Driverless cars have been through the media mangle since a self-driving Uber knocked down and killed a woman pedestrian in Arizona last year. Nevertheless, lots of companies are still pursuing this goal. Engineering.com predicts that 2019 will be the year that the first fully autonomous coast to coast drive takes place in the USA, without a human ever needing to take back control from the autonomous systems. For commercial purposes, it looks likely that driverless taxis in short-haul city routes would be the most appropriate place to start, where the vehicle only has to cope with a limited shuttle route, say from a rail station or airport to a hotel and back.
In The Factory
All kinds of automation and intelligent systems are working their way up from the factory floor. In trying economic times, dynamic enterprises need to reduce costs and increase productivity, and they are trying to do this via emergent AI and automation, which includes VR, IoT and other Industry 4.0 developments. Automation will be a significant driver of technological change, with potentially sweeping social and economic consequences. Sensor systems, software, hardware, and communication protocols need to be melded together so that autonomous machines can operate safely and effectively.
Most of these systems will be wireless, for obvious reasons, if the machines are mobile. However, the IoT comes with significant security concerns. If a factory becomes a complex networked system – with outside links, that brings potential problems. Industrial sabotage used to be throwing a clog – a sabot – into the works. Now hacking is widespread and can be performed from an internet cafe on the other side of the world with a sweet beverage to hand. By using a vulnerability to gain access to a massive system then leveraging that for blackmail or disruption should give many executives pause. These new systems will need comprehensive security suites and firewalls and other methods of restricting access to keep them safe.
Blockchain and the Cryptocurrency sector
Another blue sky technology which had been burbling along made waves in 2018, with bitcoin reaching massive highs of nearly $20K per bitcoin, then plummeting as the market dropped substantially in the latter half of last year. These gyrations obscure the fundamental power of a trustless functionality which can utilise all sorts of data in a new kind of economic ecosystem. For example, health records are precious, specific to a person, and yet may need to be communicated to a large number of healthcare professionals, but not fall into the hands of bad actors. Blockchain-based systems could create a whole new world where individuals hold the keys to their records and can ensure that they are open to the right people, while keeping parts of them private, or possibly even monetising their data. Similarly, land registries or any form of government information can be brought into this system. Little Estonia is leading the way with its "E-Estonia" database, which allows citizens to perform all the tasks, including voting, that usually involve reams of paperwork in other countries, online with a smart app or card.
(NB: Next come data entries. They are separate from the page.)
(** * Dinner groups: a shallow embedding of the restaurant service

    Sources embedded here:
    - [app/utils/restaurants.server.ts]  (join / leave / restaurant details)
    - [app/utils/providers/google-places.server.ts]  (nearby search + details)
    - [app/routes/users+/$username_+/restaurants.tsx]  (loader: split, filter, sort)

    Conventions.  Prisma tables are lists of rows in insertion order; a row
    identifier (cuid) is a natural number drawn from a counter that never
    goes back.  Asynchronous code is run sequentially, one call after the
    other.  A thrown exception is the left injection of the result and never
    rolls the store back, as no call is wrapped in a transaction. *)

From Stdlib Require Import ZArith QArith Qround Qabs List String Ascii Lia Lqa Bool Sorted Permutation.
From stdpp Require Import gmap strings.
Import ListNotations.

#[local] Open Scope string_scope.
#[local] Open Scope nat_scope.

(* ===================================================================== *)
(** ** Exceptions and the store-passing monad *)

Inductive error : Type :=
| RecordNotFound            (* Prisma P2025: delete of a row that is absent *)
| UniqueConstraint          (* Prisma P2002 *)
| ForeignKeyConstraint      (* Prisma P2003 *)
| TypeError                 (* property read on null / undefined *)
| InvariantError (msg : string)
| PlacesApiError (status : string)
| FetchError.               (* fetch() or json() rejected *)

Definition result (A : Type) : Type := (error + A)%type.

Definition M (S A : Type) : Type := S -> S * result A.

Definition ret {S A} (a : A) : M S A := fun s => (s, inr a).
Definition throw {S A} (e : error) : M S A := fun s => (s, inl e).
Definition bind {S A B} (m : M S A) (k : A -> M S B) : M S B :=
  fun s => match m s with
           | (s', inr a) => k a s'
           | (s', inl e) => (s', inl e)
           end.
Definition gets {S A} (f : S -> A) : M S A := fun s => (s, inr (f s)).
Definition modify {S} (f : S -> S) : M S unit := fun s => (f s, inr tt).

Declare Scope monad_scope.
Delimit Scope monad_scope with monad.
Notation "x <- m ;; k" := (bind m (fun x => k))
  (at level 100, m at next level, right associativity) : monad_scope.
Notation "m ;;; k" := (bind m (fun _ => k))
  (at level 100, right associativity) : monad_scope.

(* ===================================================================== *)
(** ** Data model (Prisma schema as the queries use it) *)

(** JavaScript numbers are modelled by rationals: every finite double is
    one, and [<], [>], [===] and the sign of a difference agree with the
    rational order.  NaN and the infinities are left out. *)
Definition number : Type := Q.

Record Restaurant : Type := mkRestaurant {
  id : string;                       (* provider-assigned place id *)
  name : string;
  priceLevel : option number;
  rating : option number;
  lat : number;
  lng : number;
  photoRef : option string;
  mapsUrl : string
}.

Record DinnerGroup : Type := mkDinnerGroup {
  dg_id : nat;
  dg_restaurantId : string            (* unique: queried with findUnique *)
}.

Record Attendee : Type := mkAttendee {
  at_id : nat;
  at_userId : string;
  at_dinnerGroupId : nat              (* relation to DinnerGroup *)
}.

Record Db : Type := mkDb {
  restaurants : list Restaurant;
  dinnerGroups : list DinnerGroup;
  attendees : list Attendee;
  nextId : nat
}.

Definition emptyDb : Db :=
  {| restaurants := []; dinnerGroups := []; attendees := []; nextId := 0 |}.

(* ===================================================================== *)
(** ** The Prisma queries that the service issues *)

Module prisma.

Definition userIs (u : string) (a : Attendee) : bool := String.eqb (at_userId a) u.
Definition inGroup (g : nat) (a : Attendee) : bool := Nat.eqb (at_dinnerGroupId a) g.
Definition groupIdIs (g : nat) (d : DinnerGroup) : bool := Nat.eqb (dg_id d) g.
Definition restaurantIs (r : string) (d : DinnerGroup) : bool :=
  String.eqb (dg_restaurantId d) r.

(** [attendee.findFirst({ where: { userId } })] *)
Definition attendee_findFirst (u : string) : M Db (option Attendee) :=
  gets (fun db => List.find (userIs u) (attendees db)).

(** the [dinnerGroup] relation loaded by [include] / [select] *)
Definition attendee_dinnerGroup (a : Attendee) : M Db (option DinnerGroup) :=
  gets (fun db => List.find (groupIdIs (at_dinnerGroupId a)) (dinnerGroups db)).

(** [attendee.delete({ where: { id } })] *)
Definition attendee_delete (i : nat) : M Db unit :=
  fun db =>
    if List.existsb (fun a => Nat.eqb (at_id a) i) (attendees db)
    then (mkDb (restaurants db) (dinnerGroups db)
               (List.filter (fun a => negb (Nat.eqb (at_id a) i)) (attendees db))
               (nextId db), inr tt)
    else (db, inl RecordNotFound).

(** [attendee.count({ where: { dinnerGroupId } })] *)
Definition attendee_count (g : nat) : M Db nat :=
  gets (fun db => List.length (List.filter (inGroup g) (attendees db))).

(** [attendee.create({ data: { userId, dinnerGroupId } })] *)
Definition attendee_create (u : string) (g : nat) : M Db Attendee :=
  fun db =>
    if List.existsb (groupIdIs g) (dinnerGroups db)
    then let a := mkAttendee (nextId db) u g in
         (mkDb (restaurants db) (dinnerGroups db) (attendees db ++ [a])
               (S (nextId db)), inr a)
    else (db, inl ForeignKeyConstraint).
Virtual and Augmented Realities (VR and AR)
Gaming has seen huge steps forward in utilising these technologies, to actually immerse players in a tennis game, or warzone on another planet. However, they can also unlock scientific and manufacturing breakthroughs. These are not so media-friendly so have been a little overlooked. Spatial Computing is using 3D images with hologram viewers to see the created items in full 3D – as opposed to a 2D simulation of the picture, as used in most CAD/CAM applications. The advantage of this is that the model is full-size and in context.
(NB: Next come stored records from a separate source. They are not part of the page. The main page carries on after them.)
(** * Autoscaling demo harness: [load-generator/demo_scenarios.py]

    A shallow embedding of the demo driver and the properties of its
    monitor, its cluster status queries, its scenarios and its report.

    Conventions of the embedding.
    - A Python [str] is a Rocq [string]; a character stands for the code
      point of the same number, so the model covers text whose code points
      are below 256 (kubectl prints ASCII for the queries used here).
    - A Python [int] is a [Z]; a [float] number of seconds is a [Q].
    - A [dict] is a [gmap] from its keys.
    - A call that may raise, or block for ever, returns a [res]. *)

From Stdlib Require Import ZArith QArith Lqa Lia Bool.
From Stdlib Require Import Ascii String DecimalString DecimalZ DecimalN DecimalPos.
From stdpp Require Import base option list gmap strings.

Local Open Scope string_scope.
Local Open Scope list_scope.
Local Open Scope Z_scope.

(** ** Outcomes of a call *)

Inductive exn : Type :=
| ValueError          (* int() of a text that is no integer literal *)
| FileNotFoundError   (* the executable or the file does not exist *)
| OtherError.         (* any other exception (JSONDecodeError, KeyError, ...) *)

Inductive res (A : Type) : Type :=
| Ret (a : A)         (* the call returns a *)
| Raise (e : exn)     (* the call raises e *)
| Blocks              (* the call never returns *)
| NoScript.           (* the environment script of the model ran out *)

Arguments Ret {A} a.
Arguments Raise {A} e.
Arguments Blocks {A}.
Arguments NoScript {A}.

Definition returns {A : Type} (r : res A) : bool :=
  match r with Ret _ => true | _ => false end.

(** ** Python text primitives *)

Module Py.

Definition code (c : ascii) : N := N_of_ascii c.

(** [str.isspace] on one character (code points below 256). *)
Definition isspace (c : ascii) : bool :=
  match code c with
  | 9 | 10 | 11 | 12 | 13 | 28 | 29 | 30 | 31 | 32 | 133 | 160 => true
  | _ => false
  end%N.

Fixpoint lstrip (s : string) : string :=
  match s with
  | "" => ""
  | String c s' => if isspace c then lstrip s' else s
  end.

Fixpoint rstrip (s : string) : string :=
  match s with
  | "" => ""
  | String c s' =>
      match rstrip s' with
      | "" => if isspace c then "" else String c ""
      | r => String c r
      end
  end.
Using powerful computers and VR, companies can create a "digital twin" of a complex product and put it through its paces, without needing to inspect the original. Developed for space flight – obviously, you can't do hands-on work if your robot explorer is on Mars, it has major applications for machines like underwater tidal turbines. It is very costly to raise one from the seabed for maintenance, so having a "digital twin" to project, analyse, and diagnose from an office is a cutting-edge application of technology to reducing unforeseen costs, preventing breakdowns and derisking advanced projects.
Despite the waves hitting the UK economy with Brexit – unfortunately, we do not have a "digital twin" for the Treasury yet, their modelling is more guesstimate than solid projection – technology advances will be sure to happen this year, and new synergies of advanced technology will no doubt be created by imaginative engineers and scientists, backed up by entrepreneurs like Elon Musk or Richard Branson who provide the financial backing for dreams that turn into reality.